→ How to complete this task: For the entries below, the expected answer is the line with "let layout := default", the line with "if exec_ok (batch_result b) then", and every line between them, exactly as written, and nothing more.

→ Material for this task:
(* ===== verification/BakeryTelemetry.v ===== *)
(** * Telemetry of the Bakery ([lqos_bakery/src/lib.rs])

    What the Bakery tells about itself: the mode, the progress of the batch that runs, the last batch, two
    alerts (a reload is required; traffic passes without shaping) and a bounded list of recent events.  The
    reload-required alert is also read back by the Bakery: it freezes incremental changes.  [ts] is
    [current_timestamp()].  The snapshots of runtime operations, queue distribution, live capacity and
    preflight, and the durations, are not modelled. *)

From S2P Require Import Prelude RustStd RustCollections RustFloat RustFormat.

Definition BAKERY_EVENT_LIMIT : nat := 50.

Inductive BakeryMode : Type := Mode_Idle | Mode_ApplyingFullReload | Mode_ApplyingLiveChange.
Inductive BakeryApplyType : Type := Apply_None | Apply_FullReload | Apply_LiveChange.
#[export] Instance BakeryMode_eq_dec : EqDecision BakeryMode.
Proof. solve_decision. Defined.
#[export] Instance BakeryApplyType_eq_dec : EqDecision BakeryApplyType.
Proof. solve_decision. Defined.

Record BakeryActivityEntry : Type := mkActivityEntry {
  activity_ts : Z;
  activity_event : rstring;
  activity_status : rstring;
  activity_site_hash : option Z;
  activity_site_name : option rstring;
  activity_summary : rstring
}.

(** The fields [current_apply_*]. *)
Record ApplyProgress : Type := mkApplyProgress {
  apply_phase : option rstring;
  apply_total_commands : nat;
  apply_completed_commands : nat;
  apply_total_chunks : nat;
  apply_completed_chunks : nat
}.

(** The fields [last_*]. *)
Record LastApply : Type := mkLastApply {
  last_success_unix : option Z;
  last_full_reload_success_unix : option Z;
  last_failure_unix : option Z;
  last_failure_summary : option rstring;
  last_apply_type : BakeryApplyType;
  last_total_tc_commands : nat;
  last_class_commands : nat;
  last_qdisc_commands : nat
}.

(** An alert with its reason: [reload_required] or [passthrough_degraded]. *)
Record Alert : Type := mkAlert { raised : bool; reason : option rstring }.

Record BakeryTelemetryState : Type := mkTelemetry {
  tel_mode : BakeryMode;
  tel_action_started_unix : option Z;
  tel_progress : ApplyProgress;
  tel_last : LastApply;
  tel_reload_required : Alert;
  tel_passthrough_degraded : Alert;
  tel_activity : list BakeryActivityEntry
}.

Record BakeryApplyMetrics : Type := mkMetrics {
  metrics_apply_type : BakeryApplyType;
  metrics_summary : rstring;
  metrics_total_tc_commands : nat;
  metrics_class_commands : nat;
  metrics_qdisc_commands : nat;
  metrics_ok : bool
}.

Definition no_progress : ApplyProgress := mkApplyProgress None 0 0 0 0.

Definition with_activity (t : BakeryTelemetryState) (activity : list BakeryActivityEntry) : BakeryTelemetryState :=
  mkTelemetry (tel_mode t) (tel_action_started_unix t) (tel_progress t) (tel_last t) (tel_reload_required t)
    (tel_passthrough_degraded t) activity.
Definition with_reload_required (t : BakeryTelemetryState) (alert : Alert) : BakeryTelemetryState :=
  mkTelemetry (tel_mode t) (tel_action_started_unix t) (tel_progress t) (tel_last t) alert
    (tel_passthrough_degraded t) (tel_activity t).
Definition with_passthrough (t : BakeryTelemetryState) (alert : Alert) : BakeryTelemetryState :=
  mkTelemetry (tel_mode t) (tel_action_started_unix t) (tel_progress t) (tel_last t) (tel_reload_required t)
    alert (tel_activity t).
Definition with_progress (t : BakeryTelemetryState) (progress : ApplyProgress) : BakeryTelemetryState :=
  mkTelemetry (tel_mode t) (tel_action_started_unix t) progress (tel_last t) (tel_reload_required t)
    (tel_passthrough_degraded t) (tel_activity t).

(** ** Events *)

(** [push_front], then [pop_back] while there are more than the limit. *)
Definition push_bakery_event_with_site_name (ts : Z) (event status : rstring) (site_hash : option Z)
    (site_name : option rstring) (summary : rstring) (t : BakeryTelemetryState) : BakeryTelemetryState :=
  with_activity t (take BAKERY_EVENT_LIMIT
    (mkActivityEntry ts event status site_hash site_name summary :: tel_activity t)).

Definition push_bakery_event (ts : Z) (event status summary : rstring) (t : BakeryTelemetryState)
    : BakeryTelemetryState := push_bakery_event_with_site_name ts event status None None summary t.

Definition announce_full_reload (ts : Z) (summary : rstring) (t : BakeryTelemetryState) : BakeryTelemetryState :=
  push_bakery_event ts (str "full_reload_trigger") (str "warning") summary t.

(** ** Alerts *)

(** Whether raising the alert with [summary] changes it. *)
Definition alert_news (alert : Alert) (summary : rstring) : bool :=
  negb (raised alert) || negb (bool_decide (reason alert = Some summary)).

Definition mark_reload_required (ts : Z) (summary : rstring) (t : BakeryTelemetryState) : BakeryTelemetryState :=
  if alert_news (tel_reload_required t) summary then
    push_bakery_event ts (str "reload_required") (str "error") summary
      (with_reload_required t (mkAlert true (Some summary)))
  else t.

Definition mark_passthrough_degraded (ts : Z) (summary : rstring) (emit_activity : bool) (t : BakeryTelemetryState)
    : BakeryTelemetryState :=
  if alert_news (tel_passthrough_degraded t) summary then
    let t := with_passthrough t (mkAlert true (Some summary)) in
    if emit_activity then push_bakery_event ts (str "passthrough_degraded") (str "warning") summary t else t
  else t.

Definition alert_on (alert : Alert) : bool := raised alert || bool_decide (is_Some (reason alert)).

Definition clear_passthrough_degraded (ts : Z) (summary : rstring) (t : BakeryTelemetryState)
    : BakeryTelemetryState :=
  if alert_on (tel_passthrough_degraded t) then
    push_bakery_event ts (str "passthrough_degraded_cleared") (str "info") summary
      (with_passthrough t (mkAlert false None))
  else t.

Definition clear_reload_required (ts : Z) (summary : rstring) (t : BakeryTelemetryState) : BakeryTelemetryState :=
  if alert_on (tel_reload_required t) then
    push_bakery_event ts (str "reload_required_cleared") (str "info") summary
      (with_reload_required t (mkAlert false None))
  else t.

Definition bakery_reload_required_reason (t : BakeryTelemetryState) : option rstring :=
  if raised (tel_reload_required t) then reason (tel_reload_required t) else None.

Definition is_live_migration_reload_required_reason (reason : rstring) : bool :=
  starts_with reason (str "Bakery live-move ") || starts_with reason (str "Bakery live migration ").

(** ** Actions *)

Definition clear_bakery_apply_progress (t : BakeryTelemetryState) : BakeryTelemetryState :=
  with_progress t no_progress.

Definition update_bakery_apply_progress (phase : option rstring) (total completed chunks completed_chunks : nat)
    (t : BakeryTelemetryState) : BakeryTelemetryState :=
  with_progress t (mkApplyProgress phase total completed chunks completed_chunks).

Definition with_mode (t : BakeryTelemetryState) (mode : BakeryMode) (started : option Z) : BakeryTelemetryState :=
  mkTelemetry mode started (tel_progress t) (tel_last t) (tel_reload_required t) (tel_passthrough_degraded t)
    (tel_activity t).

Definition mark_bakery_action_started (ts : Z) (mode : BakeryMode) (event summary : rstring)
    (t : BakeryTelemetryState) : BakeryTelemetryState :=
  push_bakery_event ts event (str "info") summary (clear_bakery_apply_progress (with_mode t mode (Some ts))).

Definition last_after (ts : Z) (m : BakeryApplyMetrics) (l : LastApply) : LastApply :=
  mkLastApply
    (if metrics_ok m then Some ts else last_success_unix l)
    (if metrics_ok m && bool_decide (metrics_apply_type m = Apply_FullReload) then Some ts
     else last_full_reload_success_unix l)
    (if metrics_ok m then last_failure_unix l else Some ts)
    (if metrics_ok m then last_failure_summary l else Some (metrics_summary m))
    (metrics_apply_type m) (metrics_total_tc_commands m) (metrics_class_commands m) (metrics_qdisc_commands m).

Definition mark_bakery_action_finished (ts : Z) (m : BakeryApplyMetrics) (t : BakeryTelemetryState)
    : BakeryTelemetryState :=
  let t := mkTelemetry (tel_mode t) (tel_action_started_unix t) no_progress (last_after ts m (tel_last t))
             (tel_reload_required t) (tel_passthrough_degraded t) (tel_activity t) in
  let t := if bool_decide (tel_mode t = Mode_ApplyingFullReload) then t else with_mode t Mode_Idle None in
  push_bakery_event ts (if metrics_ok m then str "apply_finished" else str "apply_failed")
    (if metrics_ok m then str "info" else str "error") (metrics_summary m) t.

(** [Drop for FullReloadScope], less the flag. *)
Definition end_full_reload_scope (t : BakeryTelemetryState) : BakeryTelemetryState :=
  let t := clear_bakery_apply_progress t in
  if bool_decide (tel_mode t = Mode_ApplyingFullReload) then with_mode t Mode_Idle None else t.
(** The end of a reload whose commands were accepted: classification is switched on again. *)
Definition finish_installed (w : W) (config : Config) (b : BatchResult) (s : BakeryState)
    : result Panic (BakeryState * W) :=
  attached ← verify_tc_classify_attached w config;
  match attached with
  | Err error =>
      let ts := unix_time w in
      let summary := str "Bakery full reload applied TC commands but TC classify is not attached: " ++ error
        ++ str ". Operator intervention may be required because traffic would otherwise remain unshaped." in
      Ok (on_telemetry (fun t =>
            mark_bakery_action_finished ts (batch_metrics b summary false)
              (mark_reload_required ts (summary ++ str ". TC classify bypass remains enabled until a successful "
                 ++ str "reload or lqosd restart restores classifier attachment.")
                 (keep_bypass_enabled_after_failure ts summary t))) s, w)
  | Ok _ =>
      let '(disabled, t, w) := bypass_guard_disable w (bs_telemetry s) in
      let ts := unix_time w in
      match disabled with
      | Err error =>
          let summary := str "Bakery full reload applied TC commands but could not disable TC classify bypass: "
            ++ error ++ str ". Operator intervention may be required because traffic may remain unshaped." in
          Ok (with_telemetry s (mark_bakery_action_finished ts (batch_metrics b summary false)
                                  (mark_reload_required ts summary t)), w)
      | Ok _ =>
          Ok (with_telemetry s (mark_bakery_action_finished ts (batch_metrics b (batch_summary b) true) t), w)
      end
  end.

Definition batch_failed_summary : rstring := str "Bakery full reload failed while applying TC command batch".

(** The commands of the batch, run with the roots prepared. *)
Definition reload_batch (w : W) (config : Config) (new_batch : list BakeryCommands)
    (resolved_mq_layout : option MqDeviceLayout) (preserved live_reserved : gmap rstring (gset Z))
    (previous_mq_created : bool) (s : BakeryState) : result Panic (BakeryState * W) :=
  let layout := default (mkMqDeviceLayout ∅) resolved_mq_layout in
  processed ← process_batch w (bs_telemetry s) new_batch config layout live_reserved preserved true;
  let '(b, built, t, w) := processed in
  let s := with_telemetry s t in
  if exec_ok (batch_result b) then
    let w := save_handles w (persisted (build_handles built)) in
    finish_installed w config b
      (on_telemetry (clear_reload_required (unix_time w)
         (str "A successful Bakery full reload re-established baseline state; incremental topology mutations can "
          ++ str "resume.")) (install_batch config built resolved_mq_layout s))
  else
    let ts := unix_time w in
    Ok (on_telemetry (fun t =>
          mark_bakery_action_finished ts (batch_metrics b (batch_summary b) false)
            (mark_reload_required ts (batch_failed_summary ++ bypass_remains)
               (keep_bypass_enabled_after_failure ts batch_failed_summary t)))
          (with_flags s (set_mq_created previous_mq_created (bs_flags s))), w).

→ Reply to the task:
  let layout := default (mkMqDeviceLayout ∅) resolved_mq_layout in
  processed ← process_batch w (bs_telemetry s) new_batch config layout live_reserved preserved true;
  let '(b, built, t, w) := processed in
  let s := with_telemetry s t in
  if exec_ok (batch_result b) then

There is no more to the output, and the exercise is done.